### PROBLEM STATEMENT
Here you must reproduce each line of the data exactly.

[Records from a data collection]

(** X4. The sample is the device's big-endian word: when the bus operations
    succeed and the word read has first wire byte [hi] in its low half and
    second wire byte [lo] below 0x80 in its high half, the engine returns the
    signed 16-bit value with high byte [hi] and low byte [lo], negative when
    [hi] is 0x80 or more. *)
Theorem sample_is_big_endian_word
    (st : kstate C B) (c : C) (mux r1 r2 hi lo : Z) (b1 b2 b3 : B) :
  i2c_smbus_write_word_data ops c ADS1115_REG_POINTER_CONFIG
    (swab16 (build_config mux)) (bus st) = (r1, b1) ->
  0 <= r1 ->
  i2c_smbus_write_byte ops c ADS1115_REG_POINTER_CONVERSION b1 = (r2, b2) ->
  0 <= r2 ->
  i2c_smbus_read_word_data ops c ADS1115_REG_POINTER_CONVERSION b2
    = (hi + 256 * lo, b3) ->
  0 <= hi < 256 -> 0 <= lo < 128 ->
  fst (ads1115_read_single_channel ops (Some c) mux st) =
  if hi <? 128 then 256 * hi + lo else 256 * hi + lo - 65536.
Proof.
  intros Hw Hr1 Hp Hr2 Hrd Hhi Hlo.
  rewrite (engine_reads ops st c mux r1 b1 r2 b2 _ b3 Hw Hr1 Hp Hr2 Hrd).
  rewrite (to_s16_small (hi + 256 * lo)) by (unfold is_s16; lia).
  replace (hi + 256 * lo <? 0) with false by (symmetry; apply Z.ltb_ge; lia).
  cbn [fst]. rewrite swab16_bytes by lia.
  destruct (Z.ltb_spec hi 128) as [Hpos|Hneg].
  - apply to_s16_small. unfold is_s16. lia.
  - unfold to_s16.
    replace (256 * hi + lo + 2 ^ 15)
      with ((256 * hi + lo - 32768) + 1 * 2 ^ 16) by lia.
    rewrite Z.mod_add by lia. rewrite Z.mod_small; lia.
Qed.

(** X5. The engine keeps nothing between calls: from two states with the same
    bus it returns the same sample, leaves the same bus, and adds the same
    events and log lines, whatever was traced and logged before. *)
Theorem engine_depends_on_bus_only
    (client : option C) (mux : Z) (st1 st2 : kstate C B) :
  bus st1 = bus st2 ->
  let (s1, st1') := ads1115_read_single_channel ops client mux st1 in
  let (s2, st2') := ads1115_read_single_channel ops client mux st2 in
  s1 = s2 /\ bus st1' = bus st2' /\
  exists evs lines,
    trace st1' = trace st1 ++ evs /\ trace st2' = trace st2 ++ evs /\
    klog st1' = klog st1 ++ lines /\ klog st2' = klog st2 ++ lines.
Proof.
  intros Hbus.
  unfold ads1115_read_single_channel, bind, smbus_write_word_data,
    smbus_write_byte, smbus_read_word_data, bus_call, msleep, log, ret.
  destruct client as [c|].
  2:{ cbn. repeat split; [exact Hbus|]. eexists [], [_].
      rewrite !app_nil_r. repeat split. }
  rewrite <- Hbus.
  destruct (i2c_smbus_write_word_data ops c _ _ (bus st1)) as [r1 b1].
  destruct (r1 <? 0).
  { cbn. repeat split. eexists [_], [_]. repeat split. }
  cbn [bus trace klog umem ads1115_client].
  destruct (i2c_smbus_write_byte ops c _ b1) as [r2 b2].
  destruct (r2 <? 0).
  { cbn. repeat split. eexists [_; _; _], [_].
    rewrite <- !app_assoc. repeat split. }
  cbn [bus trace klog umem ads1115_client].
  destruct (i2c_smbus_read_word_data ops c _ b2) as [w b3].
  destruct (to_s16 w <? 0); cbn; repeat split.
  - eexists [_; _; _; _], [_]. rewrite <- !app_assoc. repeat split.
  - eexists [_; _; _; _], []. rewrite <- !app_assoc, !app_nil_r. repeat split.
Qed.

(** X6. What a request does to its caller and to the driver: the handler
    returns 0, [-EFAULT], [-ENODEV] or [-EINVAL] and nothing else, so never a
    bus error number; it never changes the client reference; it changes the
    user address space at most at the pointer it was given, and only when it
    returns 0, in which case the cell holds a signed 16-bit value. *)
Theorem ioctl_results_and_frame (cmd arg : Z) (st : kstate C B) :
  let (r, st') := ads1115_ioctl ops cmd arg st in
  (r = 0 \/ r = - EFAULT \/ r = - ENODEV \/ r = - EINVAL) /\
  ads1115_client st' = ads1115_client st /\
  (forall a, a <> arg -> umem st' a = umem st a) /\
  (r <> 0 -> umem st' = umem st) /\
  (r = 0 -> exists data, umem st' arg = Some data /\ is_s16 data).
Proof.
  unfold ads1115_ioctl, bind, get_client.
  destruct (ads1115_client st) as [c|] eqn:Hc.
  2:{ cbn. unfold ENODEV. repeat split; auto; try lia. }
  destruct (ioctl_mux cmd) as [mux|].
  2:{ cbn. unfold EINVAL. repeat split; auto; try lia. }
  pose proof (engine_frame ops (Some c) mux st) as Hframe.
  pose proof (engine_result_s16 ops (Some c) mux st) as Hs16.
  destruct (ads1115_read_single_channel ops (Some c) mux st) as [data st1].
  cbn [fst snd] in Hframe, Hs16. destruct Hframe as [Hcl Hum].
  rewrite i2c_error_heuristic_false. unfold copy_to_user.
  destruct (umem st1 arg) as [old|] eqn:Hold; cbn.
  - split; [auto|]. split; [congruence|]. split; [|split].
    + intros a Ha. apply Z.eqb_neq in Ha. rewrite Ha, Hum. reflexivity.
    + intros Hr. contradiction Hr. reflexivity.
    + intros _. exists data. rewrite Z.eqb_refl.
      split; [reflexivity|exact Hs16].
  - split; [auto|]. split; [congruence|]. split; [|split].
    + intros a _. rewrite Hum. reflexivity.
    + intros _. exact Hum.
    + unfold EFAULT. intros Hr. discriminate Hr.
Qed.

### RESULT OF THIS EXERCISE
(** X4. The sample is the device's big-endian word: when the bus operations
    succeed and the word read has first wire byte [hi] in its low half and
    second wire byte [lo] below 0x80 in its high half, the engine returns the
    signed 16-bit value with high byte [hi] and low byte [lo], negative when
    [hi] is 0x80 or more. *)
Theorem sample_is_big_endian_word
    (st : kstate C B) (c : C) (mux r1 r2 hi lo : Z) (b1 b2 b3 : B) :
  i2c_smbus_write_word_data ops c ADS1115_REG_POINTER_CONFIG
    (swab16 (build_config mux)) (bus st) = (r1, b1) ->
  0 <= r1 ->
  i2c_smbus_write_byte ops c ADS1115_REG_POINTER_CONVERSION b1 = (r2, b2) ->
  0 <= r2 ->
  i2c_smbus_read_word_data ops c ADS1115_REG_POINTER_CONVERSION b2
    = (hi + 256 * lo, b3) ->
  0 <= hi < 256 -> 0 <= lo < 128 ->
  fst (ads1115_read_single_channel ops (Some c) mux st) =
  if hi <? 128 then 256 * hi + lo else 256 * hi + lo - 65536.
Proof.
  intros Hw Hr1 Hp Hr2 Hrd Hhi Hlo.
  rewrite (engine_reads ops st c mux r1 b1 r2 b2 _ b3 Hw Hr1 Hp Hr2 Hrd).
  rewrite (to_s16_small (hi + 256 * lo)) by (unfold is_s16; lia).
  replace (hi + 256 * lo <? 0) with false by (symmetry; apply Z.ltb_ge; lia).
  cbn [fst]. rewrite swab16_bytes by lia.
  destruct (Z.ltb_spec hi 128) as [Hpos|Hneg].
  - apply to_s16_small. unfold is_s16. lia.
  - unfold to_s16.
    replace (256 * hi + lo + 2 ^ 15)
      with ((256 * hi + lo - 32768) + 1 * 2 ^ 16) by lia.
    rewrite Z.mod_add by lia. rewrite Z.mod_small; lia.
Qed.

(** X5. The engine keeps nothing between calls: from two states with the same
    bus it returns the same sample, leaves the same bus, and adds the same
    events and log lines, whatever was traced and logged before. *)
Theorem engine_depends_on_bus_only
    (client : option C) (mux : Z) (st1 st2 : kstate C B) :
  bus st1 = bus st2 ->
  let (s1, st1') := ads1115_read_single_channel ops client mux st1 in
  let (s2, st2') := ads1115_read_single_channel ops client mux st2 in
  s1 = s2 /\ bus st1' = bus st2' /\
  exists evs lines,
    trace st1' = trace st1 ++ evs /\ trace st2' = trace st2 ++ evs /\
    klog st1' = klog st1 ++ lines /\ klog st2' = klog st2 ++ lines.
Proof.
  intros Hbus.
  unfold ads1115_read_single_channel, bind, smbus_write_word_data,
    smbus_write_byte, smbus_read_word_data, bus_call, msleep, log, ret.
  destruct client as [c|].
  2:{ cbn. repeat split; [exact Hbus|]. eexists [], [_].
      rewrite !app_nil_r. repeat split. }
  rewrite <- Hbus.
  destruct (i2c_smbus_write_word_data ops c _ _ (bus st1)) as [r1 b1].
  destruct (r1 <? 0).
  { cbn. repeat split. eexists [_], [_]. repeat split. }
  cbn [bus trace klog umem ads1115_client].
  destruct (i2c_smbus_write_byte ops c _ b1) as [r2 b2].
  destruct (r2 <? 0).
  { cbn. repeat split. eexists [_; _; _], [_].
    rewrite <- !app_assoc. repeat split. }
  cbn [bus trace klog umem ads1115_client].
  destruct (i2c_smbus_read_word_data ops c _ b2) as [w b3].
  destruct (to_s16 w <? 0); cbn; repeat split.
  - eexists [_; _; _; _], [_]. rewrite <- !app_assoc. repeat split.
  - eexists [_; _; _; _], []. rewrite <- !app_assoc, !app_nil_r. repeat split.
Qed.

(** X6. What a request does to its caller and to the driver: the handler
    returns 0, [-EFAULT], [-ENODEV] or [-EINVAL] and nothing else, so never a
    bus error number; it never changes the client reference; it changes the
    user address space at most at the pointer it was given, and only when it
    returns 0, in which case the cell holds a signed 16-bit value. *)
Theorem ioctl_results_and_frame (cmd arg : Z) (st : kstate C B) :
  let (r, st') := ads1115_ioctl ops cmd arg st in
  (r = 0 \/ r = - EFAULT \/ r = - ENODEV \/ r = - EINVAL) /\
  ads1115_client st' = ads1115_client st /\
  (forall a, a <> arg -> umem st' a = umem st a) /\
  (r <> 0 -> umem st' = umem st) /\
  (r = 0 -> exists data, umem st' arg = Some data /\ is_s16 data).
Proof.
  unfold ads1115_ioctl, bind, get_client.
  destruct (ads1115_client st) as [c|] eqn:Hc.
  2:{ cbn. unfold ENODEV. repeat split; auto; try lia. }
  destruct (ioctl_mux cmd) as [mux|].
  2:{ cbn. unfold EINVAL. repeat split; auto; try lia. }
  pose proof (engine_frame ops (Some c) mux st) as Hframe.
  pose proof (engine_result_s16 ops (Some c) mux st) as Hs16.
  destruct (ads1115_read_single_channel ops (Some c) mux st) as [data st1].
  cbn [fst snd] in Hframe, Hs16. destruct Hframe as [Hcl Hum].
  rewrite i2c_error_heuristic_false. unfold copy_to_user.
  destruct (umem st1 arg) as [old|] eqn:Hold; cbn.
  - split; [auto|]. split; [congruence|]. split; [|split].
    + intros a Ha. apply Z.eqb_neq in Ha. rewrite Ha, Hum. reflexivity.
    + intros Hr. contradiction Hr. reflexivity.
    + intros _. exists data. rewrite Z.eqb_refl.
      split; [reflexivity|exact Hs16].
  - split; [auto|]. split; [congruence|]. split; [|split].
    + intros a _. rewrite Hum. reflexivity.
    + intros _. exact Hum.
    + unfold EFAULT. intros Hr. discriminate Hr.
Qed.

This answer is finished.